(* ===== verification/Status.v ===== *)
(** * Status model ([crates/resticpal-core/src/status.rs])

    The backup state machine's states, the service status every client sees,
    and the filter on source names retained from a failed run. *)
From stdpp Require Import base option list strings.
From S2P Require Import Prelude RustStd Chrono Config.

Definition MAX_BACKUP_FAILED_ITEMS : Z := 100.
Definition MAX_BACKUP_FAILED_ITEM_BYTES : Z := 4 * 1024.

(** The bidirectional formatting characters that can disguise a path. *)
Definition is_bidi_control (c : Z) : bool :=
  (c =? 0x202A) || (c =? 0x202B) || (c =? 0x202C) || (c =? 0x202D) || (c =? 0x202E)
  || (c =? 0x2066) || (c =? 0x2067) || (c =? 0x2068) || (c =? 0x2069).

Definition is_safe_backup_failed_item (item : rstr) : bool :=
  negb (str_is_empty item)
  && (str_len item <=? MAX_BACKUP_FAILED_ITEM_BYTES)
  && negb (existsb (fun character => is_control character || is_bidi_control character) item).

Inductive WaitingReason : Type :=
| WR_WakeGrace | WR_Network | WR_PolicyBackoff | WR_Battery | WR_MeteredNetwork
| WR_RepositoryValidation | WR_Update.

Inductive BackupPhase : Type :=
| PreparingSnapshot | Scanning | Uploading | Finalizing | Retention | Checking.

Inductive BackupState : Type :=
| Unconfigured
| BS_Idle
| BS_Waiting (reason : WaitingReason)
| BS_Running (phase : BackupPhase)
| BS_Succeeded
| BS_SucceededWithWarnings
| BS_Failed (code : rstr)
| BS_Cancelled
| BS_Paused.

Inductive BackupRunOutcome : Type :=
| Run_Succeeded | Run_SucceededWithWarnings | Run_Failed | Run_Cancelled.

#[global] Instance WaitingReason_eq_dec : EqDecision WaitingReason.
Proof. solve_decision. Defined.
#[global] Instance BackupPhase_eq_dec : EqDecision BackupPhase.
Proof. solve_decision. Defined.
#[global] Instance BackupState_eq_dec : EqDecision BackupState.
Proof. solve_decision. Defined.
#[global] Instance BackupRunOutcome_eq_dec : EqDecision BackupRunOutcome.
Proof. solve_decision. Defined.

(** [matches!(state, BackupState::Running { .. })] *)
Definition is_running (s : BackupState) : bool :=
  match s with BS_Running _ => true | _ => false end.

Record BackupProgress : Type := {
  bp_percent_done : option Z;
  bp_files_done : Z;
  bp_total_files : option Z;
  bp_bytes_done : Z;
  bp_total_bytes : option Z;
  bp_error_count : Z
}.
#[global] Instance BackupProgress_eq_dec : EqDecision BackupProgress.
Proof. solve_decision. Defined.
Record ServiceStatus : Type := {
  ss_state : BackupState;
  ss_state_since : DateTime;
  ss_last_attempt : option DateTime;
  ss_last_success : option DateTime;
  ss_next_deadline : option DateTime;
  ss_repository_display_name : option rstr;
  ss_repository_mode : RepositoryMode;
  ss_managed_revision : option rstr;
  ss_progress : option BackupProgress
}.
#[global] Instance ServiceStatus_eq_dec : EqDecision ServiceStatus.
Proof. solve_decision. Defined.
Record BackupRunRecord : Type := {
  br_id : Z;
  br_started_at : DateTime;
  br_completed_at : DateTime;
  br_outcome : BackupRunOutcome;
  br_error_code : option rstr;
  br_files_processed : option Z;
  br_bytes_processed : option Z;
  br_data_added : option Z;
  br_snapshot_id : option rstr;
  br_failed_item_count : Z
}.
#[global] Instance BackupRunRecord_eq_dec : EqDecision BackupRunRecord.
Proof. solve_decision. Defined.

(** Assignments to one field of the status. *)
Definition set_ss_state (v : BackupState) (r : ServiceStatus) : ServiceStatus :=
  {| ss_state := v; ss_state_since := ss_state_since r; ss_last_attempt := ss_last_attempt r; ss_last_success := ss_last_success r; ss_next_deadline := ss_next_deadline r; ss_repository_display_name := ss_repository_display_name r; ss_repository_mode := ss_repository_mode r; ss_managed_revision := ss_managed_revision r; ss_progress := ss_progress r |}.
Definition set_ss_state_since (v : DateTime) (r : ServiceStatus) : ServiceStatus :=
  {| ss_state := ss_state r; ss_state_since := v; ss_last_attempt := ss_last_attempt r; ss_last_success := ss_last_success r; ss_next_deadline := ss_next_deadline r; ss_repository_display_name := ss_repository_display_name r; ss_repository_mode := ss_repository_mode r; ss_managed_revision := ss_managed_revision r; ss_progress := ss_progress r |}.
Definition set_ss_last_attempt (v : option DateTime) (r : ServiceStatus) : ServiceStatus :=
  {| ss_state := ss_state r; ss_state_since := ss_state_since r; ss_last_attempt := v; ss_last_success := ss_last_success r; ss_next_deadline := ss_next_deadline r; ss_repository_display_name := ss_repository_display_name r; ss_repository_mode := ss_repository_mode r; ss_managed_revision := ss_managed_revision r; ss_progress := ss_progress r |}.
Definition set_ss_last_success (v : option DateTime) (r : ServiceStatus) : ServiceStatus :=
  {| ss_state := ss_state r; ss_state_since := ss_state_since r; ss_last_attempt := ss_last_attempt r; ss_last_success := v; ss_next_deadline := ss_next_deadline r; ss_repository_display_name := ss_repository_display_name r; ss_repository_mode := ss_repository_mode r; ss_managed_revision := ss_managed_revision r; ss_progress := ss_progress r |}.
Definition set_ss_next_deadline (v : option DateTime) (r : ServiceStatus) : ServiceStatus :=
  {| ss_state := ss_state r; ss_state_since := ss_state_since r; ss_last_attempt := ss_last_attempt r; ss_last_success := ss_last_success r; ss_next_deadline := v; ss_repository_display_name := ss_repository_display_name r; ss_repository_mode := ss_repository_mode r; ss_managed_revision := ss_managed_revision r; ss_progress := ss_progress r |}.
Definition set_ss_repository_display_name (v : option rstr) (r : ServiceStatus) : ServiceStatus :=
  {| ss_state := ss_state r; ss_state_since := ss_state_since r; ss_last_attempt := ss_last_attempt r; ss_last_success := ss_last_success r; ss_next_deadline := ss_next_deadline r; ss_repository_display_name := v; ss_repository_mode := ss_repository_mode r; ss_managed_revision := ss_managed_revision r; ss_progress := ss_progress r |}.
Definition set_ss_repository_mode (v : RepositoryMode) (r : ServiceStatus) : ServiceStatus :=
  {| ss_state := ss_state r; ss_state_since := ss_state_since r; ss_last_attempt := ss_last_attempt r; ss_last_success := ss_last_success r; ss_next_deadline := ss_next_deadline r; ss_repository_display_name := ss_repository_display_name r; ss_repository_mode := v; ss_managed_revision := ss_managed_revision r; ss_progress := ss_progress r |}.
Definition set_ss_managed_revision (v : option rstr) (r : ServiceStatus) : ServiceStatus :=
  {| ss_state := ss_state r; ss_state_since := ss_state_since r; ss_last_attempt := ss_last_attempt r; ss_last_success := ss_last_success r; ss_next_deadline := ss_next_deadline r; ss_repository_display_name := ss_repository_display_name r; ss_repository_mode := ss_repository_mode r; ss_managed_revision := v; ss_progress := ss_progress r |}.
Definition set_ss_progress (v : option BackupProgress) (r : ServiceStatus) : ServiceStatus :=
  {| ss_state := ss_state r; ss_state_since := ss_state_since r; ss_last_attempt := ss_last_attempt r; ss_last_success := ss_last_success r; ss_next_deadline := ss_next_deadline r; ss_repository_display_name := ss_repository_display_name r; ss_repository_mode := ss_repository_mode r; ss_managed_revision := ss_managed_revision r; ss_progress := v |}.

## YOUR OBJECTIVE
Having output the line that contains "Record BackupProgress : Type", stop. Every line before it, back to the first line of the data, must be reproduced exactly.

## ANSWER FOR THE TASK
(* ===== verification/Status.v ===== *)
(** * Status model ([crates/resticpal-core/src/status.rs])

    The backup state machine's states, the service status every client sees,
    and the filter on source names retained from a failed run. *)
From stdpp Require Import base option list strings.
From S2P Require Import Prelude RustStd Chrono Config.

Definition MAX_BACKUP_FAILED_ITEMS : Z := 100.
Definition MAX_BACKUP_FAILED_ITEM_BYTES : Z := 4 * 1024.

(** The bidirectional formatting characters that can disguise a path. *)
Definition is_bidi_control (c : Z) : bool :=
  (c =? 0x202A) || (c =? 0x202B) || (c =? 0x202C) || (c =? 0x202D) || (c =? 0x202E)
  || (c =? 0x2066) || (c =? 0x2067) || (c =? 0x2068) || (c =? 0x2069).

Definition is_safe_backup_failed_item (item : rstr) : bool :=
  negb (str_is_empty item)
  && (str_len item <=? MAX_BACKUP_FAILED_ITEM_BYTES)
  && negb (existsb (fun character => is_control character || is_bidi_control character) item).

Inductive WaitingReason : Type :=
| WR_WakeGrace | WR_Network | WR_PolicyBackoff | WR_Battery | WR_MeteredNetwork
| WR_RepositoryValidation | WR_Update.

Inductive BackupPhase : Type :=
| PreparingSnapshot | Scanning | Uploading | Finalizing | Retention | Checking.

Inductive BackupState : Type :=
| Unconfigured
| BS_Idle
| BS_Waiting (reason : WaitingReason)
| BS_Running (phase : BackupPhase)
| BS_Succeeded
| BS_SucceededWithWarnings
| BS_Failed (code : rstr)
| BS_Cancelled
| BS_Paused.

Inductive BackupRunOutcome : Type :=
| Run_Succeeded | Run_SucceededWithWarnings | Run_Failed | Run_Cancelled.

#[global] Instance WaitingReason_eq_dec : EqDecision WaitingReason.
Proof. solve_decision. Defined.
#[global] Instance BackupPhase_eq_dec : EqDecision BackupPhase.
Proof. solve_decision. Defined.
#[global] Instance BackupState_eq_dec : EqDecision BackupState.
Proof. solve_decision. Defined.
#[global] Instance BackupRunOutcome_eq_dec : EqDecision BackupRunOutcome.
Proof. solve_decision. Defined.

(** [matches!(state, BackupState::Running { .. })] *)
Definition is_running (s : BackupState) : bool :=
  match s with BS_Running _ => true | _ => false end.

Record BackupProgress : Type := {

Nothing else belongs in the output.